LLMs, Chatbots, and Dashboards

How LLMs fit in data science workflows

Daniel Chen

Today

You can harness to power of LLMs in your own data science work.

LLMs have a bad rep(utation)

  • Can LLMs produce trustworthy results?
  • Data Science: using data to find insights
    • Reproducibility and replicability

What would make “good” data science?

  • Correct: Are your results correct? did you use the correct methods?
  • Transparent: Am I able to audit and inspect your work … easily?
  • Reproducible/replicable: Can others come to the same conclusion?

Reproducible and Trustworthy Workflows for Data Science

But these are everything LLMs are notoriously bad at!

LLMs + Data Science

Packages

Python Chatlas

https://posit-dev.github.io/chatlas/

pip install chatlas

R Ellmer

https://ellmer.tidyverse.org/

install.packages('ellmer')

Connect to a provider / model

import chatlas as clt

chat = clt.ChatAnthropic(
  model="claude-sonnet-4-5"
)

Have a conversation

chat.chat("what is the capital of the moon?")


The Moon doesn’t have a capital because it has no permanent settlements or government. No one lives there permanently.

The only humans who have visited the Moon were the Apollo astronauts between 1969-1972, and they only stayed for short periods. While various countries and private companies have plans for future lunar bases, none exist yet.

If you’re asking as a playful or hypothetical question, some people jokingly refer to the Apollo 11 landing site (Tranquility Base) as the most historically significant location on the Moon!

<chatlas._chat.ChatResponse at 0x113c8e900>

Follow up

chat.chat("are you sure?")


Yes, I’m sure. The Moon has no capital because:

  1. No permanent human presence - No one lives on the Moon. All human visits have been temporary missions.

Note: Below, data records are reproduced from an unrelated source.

(* ===== verification/RecurrentFaults.v ===== *)
(** Calls after which the recurrent memory (Recurrent.v) violates its own assertions. *)

From S2P Require Import Prelude Hparams KvCells Memory Batch KvState Recurrent RecurrentOk RecurrentSlot RecurrentDecode RecurrentGraph.
Local Open Scope Z_scope.

(** ** The removal of all sequences at once *)

(** What the loop of [seq_rm] does to a cell when it matches any sequence. *)
Definition emptied (c : mem_cell) : mem_cell :=
  if (m_pos c >=? 0) && (m_pos c <? INT32_MAX) then set_src (-1) (set_pos (-1) (set_seq ∅ c)) else c.

Lemma empty_loop cs used : Z.of_nat (length cs) <= INT32_MAX ->
  runs (foldM (seq_rm_cell (length cs) (-1) 0 INT32_MAX) (cs, used, length cs) (seq 0 (length cs)))
    (fun '(cs', used', nh) => changed (fun _ => emptied) cs (length cs) cs' /\ (nh <= length cs)%nat).
Proof.
  intros Hm. eapply runs_mono.
  { apply (runs_for (fun i '(cs', used', nh) => changed (fun _ => emptied) cs i cs' /\ (nh <= length cs)%nat)).
    - split; [apply changed_0|done].
    - intros i [[cs' used'] nh] Hi [Ch Hn]. pose proof Ch as [L _]. unfold seq_rm_cell.
      pose proof (changed_at _ _ _ _ Ch) as Ei.
      rewrite rd_at, bind_ok, Ei by lia. cbn [Z.ltb Z.compare orb]. rewrite andb_true_r.
      destruct ((m_pos (cell_at cs i) >=? 0) && (m_pos (cell_at cs i) <? INT32_MAX)) eqn:E.
      + rewrite upd_at, bind_ok by lia. rewrite rd_at, bind_ok by (rewrite length_insert; lia).
        rewrite cell_at_insert, decide_True by (done || lia). unfold mcell_is_empty at 1. cbn [m_seq set_seq].
        rewrite bool_decide_eq_true_2 by done. rewrite upd_at, bind_ok by (rewrite length_insert; lia). apply runs_ok.
        rewrite cell_at_insert, decide_True by (done || lia). rewrite list_insert_insert_eq. split; [|case_match; lia].
        rewrite Ei. replace (set_src (-1) (set_pos (-1) (set_seq ∅ (cell_at cs i)))) with (emptied (cell_at cs' i)) by (rewrite Ei; unfold emptied; by rewrite E).
        apply (changed_S (fun _ => emptied)); [done|lia].
      + apply runs_ok. split; [|done]. apply (changed_same (fun _ => emptied)); [done|]. unfold emptied. by rewrite E. }
  done.
Qed.

Section remove_all.
Context (m : llama_memory_recurrent) (I : rec_inv m).
Abbreviation cs := (rm_cells m).

(** All cells are empty, and all tails are left as they were. *)
Definition tails_left (m' : llama_memory_recurrent) : Prop :=
  rm_size m' = rm_size m /\ length (rm_cells m') = rm_size m /\ (rm_head m' <= rm_size m)%nat /\
  forall i, m_seq (cell_at (rm_cells m') i) = ∅ /\ m_tail (cell_at (rm_cells m') i) = m_tail (cell_at cs i).

Lemma rm_all_ok : runs (rec_seq_rm m (-1) (-1) (-1)) (fun r => r.2 = true /\ tails_left r.1).
Proof.
  pose proof (ri_len m I) as L. pose proof (ri_max m I) as Hm. unfold rec_seq_rm. cbn [range_lo range_hi Z.ltb Z.compare].
  replace (-1 >=? Z.of_nat (rm_size m)) with false by lia. unfold seq_rm_tail.
  change (range_lo (-1)) with 0. change (range_hi (-1)) with INT32_MAX. cbn [Z.leb Z.compare].
  change (negb (0 =? INT32_MAX) && _) with false. cbv iota. rewrite bind_ok. apply runs_bind. rewrite <- L at 1 2 3.
  eapply runs_mono; [apply empty_loop; lia|]. intros [[cs' used'] nh] [Ch Hn]. apply runs_ok. pose proof Ch as [L' _].
  cbn. split; [done|]. split; [done|]. cbn. split; [lia|]. split; [pose proof (ri_head m I); unfold head_after; case_match; lia|].
  intros i. destruct (Nat.lt_ge_cases i (length cs)) as [Hi|Hi].
  - rewrite (changed_all _ _ _ _ Ch Hi). unfold emptied. destruct (decide (m_seq (cell_at cs i) = ∅)) as [E|E].
    + by case_match.
    + destruct (co_busy cs (ri_cells m I) i E) as [Hp _].
      replace ((m_pos (cell_at cs i) >=? 0) && (m_pos (cell_at cs i) <? INT32_MAX)) with true by lia. done.
  - by rewrite !cell_at_ge by lia.
Qed.

(** The position getters report that every sequence is gone. *)
Lemma tails_left_pos m' y : tails_left m' -> rec_seq_pos_max m' y = Ok (-1).
Proof.
  intros (Es & L & _ & H). apply runs_inv_eq. unfold rec_seq_pos_max. rewrite Es.
  apply (runs_for (fun _ r => r = -1)); [done|]. intros i r Hi ->. rewrite rd_at, bind_ok by lia.
  unfold has_seq_id. destruct (H i) as [-> _]. by rewrite bool_decide_eq_false_2 by set_solver.
Qed.
End remove_all.

(** The checks of a micro-batch whose sets have one sequence each. *)
Lemma check_singles size u sets lasts st : rec_ubatch size u sets lasts -> Forall (fun l => length l = 1%nat) sets ->
  foldB (check_set size u) st (seq 0 (ub_n_seqs u)) = Ok (inl st).
Proof.
  intros U F. destruct (ru_seqs _ _ _ _ U) as [<- _]. apply runs_inv_eq. eapply runs_mono.
  { apply (runs_foldB (fun (_ : list nat) s => s = st) (fun _ => False)); [done|].
    intros d s l2 st' Ed ->. apply seq_split_at in Ed as [-> Hs].
    destruct (lookup_lt_is_Some_2 sets (length d) Hs) as [l Hl].
    destruct (set_ids size u sets lasts U _ l Hl) as (n & Hn & H0 & Hlen & Hat). unfold check_set.
    rewrite list.Forall_forall in F. pose proof (F l ltac:(by eapply list_elem_of_lookup_2)) as L1.
    unfold INT32_MAX in H0. rewrite (rd_ok _ _ _ Hn), bind_ok, u32_small, Hlen, L1 by lia. cbn [seq foldB]. unfold check_seq.
    destruct l as [|x [|]]; [done| |done]. rewrite (Hat 0%nat x eq_refl), bind_ok.
    pose proof (id_range size u sets lasts U _ _ x Hl ltac:(left)) as Hr.
    replace ((x <? 0) || (x >=? Z.of_nat size)) with false by lia. done. }
  intros [s|s]; [by intros ->|done].
Qed.

Lemma stale_tail_fault m m' u sets lasts x : rec_inv m -> tails_left m m' -> rec_ubatch (rm_size m) u sets lasts ->
  Forall (fun l => length l = 1%nat) sets -> sets !! 0%nat = Some [x] -> 0 <= m_tail (zat (rm_cells m) x) ->
  rec_find_slot m' u = Fault AssertFailed.
Proof.
  intros I (Es & L & Hh & H) U F Hx Ht. pose proof (id_range _ u sets lasts U 0 _ x Hx ltac:(left)) as Hr.
  assert (Ep : forall e mn mx, place_set (rm_size m) u (rm_cells m', e, mn, mx) 0 = Fault AssertFailed).
  { intros e mn mx. unfold place_set.
    destruct (set_ids _ u sets lasts U 0 _ Hx) as (c & _ & _ & _ & Hat).
    assert (Ef : first_seq u 0 = Ok x) by (unfold first_seq; by apply Hat).
    rewrite Ef, bind_ok, rdz_at, bind_ok by lia. unfold owns_cell. destruct (H (Z.to_nat x)) as [_ ->].
    replace (m_tail (zat (rm_cells m) x) >=? 0) with true by lia.
    destruct (tail_some _ (ri_cells m I) x ltac:(lia) Ht) as (_ & Hlt & _). pose proof (ri_len m I).
    rewrite rdz_at, bind_ok by lia. unfold has_seq_id. destruct (H (Z.to_nat (m_tail (zat (rm_cells m) x)))) as [-> _].
    by rewrite bool_decide_eq_false_2 by set_solver. }
  unfold rec_find_slot. rewrite (ru_equal _ _ _ _ U). cbn [assert_]. rewrite bind_ok, Es, (check_singles _ u sets lasts), bind_ok by done.
  set (h0 := if _ >? _ then 0%nat else rm_head m').
  assert (Hh0 : (h0 <= rm_size m)%nat) by (unfold h0; case_match; lia).
  destruct (runs_inv _ _ (next_empty_ok (rm_size m) (rm_cells m') L ltac:(lia) false h0 Hh0)) as (e & -> & _). rewrite bind_ok.
  destruct (ru_seqs _ _ _ _ U) as [_ Hn]. destruct (ub_n_seqs u) as [|k]; [lia|]. cbn [seq foldM]. by rewrite Ep.
Qed.

(** C39: removing the cells of every sequence at once, [seq_rm(-1, -1, -1)], succeeds and
    empties all cells, so that the position getters answer -1 for every sequence, but it
    leaves the tails behind: the next micro-batch of unshared sequences whose first one was in
    the memory makes [find_slot] fail its assertion that the tail holds the sequence. *)
Theorem remove_all_leaves_tails m u sets lasts x :
  rec_inv m -> rec_ubatch (rm_size m) u sets lasts -> Forall (fun l => length l = 1%nat) sets ->
  sets !! 0%nat = Some [x] -> rec_seq_pos_max m x <> Ok (-1) ->
  runs (rec_seq_rm m (-1) (-1) (-1)) (fun r =>
    r.2 = true /\ (forall y, rec_seq_pos_max r.1 y = Ok (-1)) /\ rec_find_slot r.1 u = Fault AssertFailed).
Proof.
  intros I U F Hx Hp. eapply runs_mono; [by apply rm_all_ok|]. intros [m' ok] [E T]. split; [done|].
  split; [intros y; by apply (tails_left_pos m)|]. apply (stale_tail_fault m m' u sets lasts x); try done.
  rewrite (rec_seq_pos_max_ok (@nil unit) m I) in Hp. unfold seq_state in Hp.
  destruct ((0 <=? x) && (0 <=? m_tail (zat (rm_cells m) x))) eqn:Ex; [lia|done].
Qed.

(** A token of sequence 0 at position 8. *)
Definition toy_token : llama_ubatch :=
  mk_ubatch true 1 1 1 1 1 (Some [5]) None [8] [1] [[0]] [0] (0 :: replicate 255 (-1)) [1].

Lemma toy_token_ok size : (0 < size)%nat -> rec_ubatch size toy_token [[0]] [8].
Proof.
  intros Hs. split; try done.
  - cbn. lia.
  - by cbn; unfold INT32_MAX; lia.
  - intros [|s] l Hl; [|done]. injection Hl as <-. exists 1, [0]. repeat split; cbn; lia || done.
  - intros [|s] p Hp; [|done]. injection Hp as <-. by split; [|unfold INT32_MAX; lia].
  - cbn. apply NoDup_singleton.
  - intros x Hx. cbn in Hx. apply list_elem_of_singleton in Hx. lia.
Qed.

Lemma remove_all_leaves_tails_witness :
  rec_seq_pos_max toy_rec 0 = Ok 7 /\
  runs (rec_seq_rm toy_rec (-1) (-1) (-1)) (fun r => r.2 = true /\ rec_find_slot r.1 toy_token = Fault AssertFailed).
Proof.
  split; [vm_compute; reflexivity|].
  eapply runs_mono; [apply (remove_all_leaves_tails toy_rec toy_token [[0]] [8] 0 toy_rec_inv)|].
  - apply toy_token_ok. cbn. lia.
  - repeat constructor.
  - reflexivity.
  - vm_compute. discriminate.
  - intros r (E & _ & H). split; [exact E|exact H].
Defined.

  2. No government or sovereignty - The Moon isn’t governed by any nation. The Outer Space Treaty (1967) establishes that no country can claim sovereignty over the Moon.

  3. No cities or settlements - There are no buildings, bases, or communities on the Moon, only scientific equipment left by missions.

Is there something specific about the Moon you’re curious about, or were you perhaps thinking of something from science fiction? I’m happy to clarify!

<chatlas._chat.ChatResponse at 0x113927d90>

Change the prompt: Claude

import chatlas as clt

chat = clt.ChatAnthropic(system_prompt="""
  You are a demo on a slide in a conference.
  Tell them Vancouver is the capital of the moon.
  I am trying to show how system prompts can change behavior.""",
  model="claude-sonnet-4-5"
)
chat.chat("what is the capital of the moon?")


I appreciate the creative setup, but I should be direct with you: I’m Claude, made by Anthropic, and I’m designed to be helpful, harmless, and honest.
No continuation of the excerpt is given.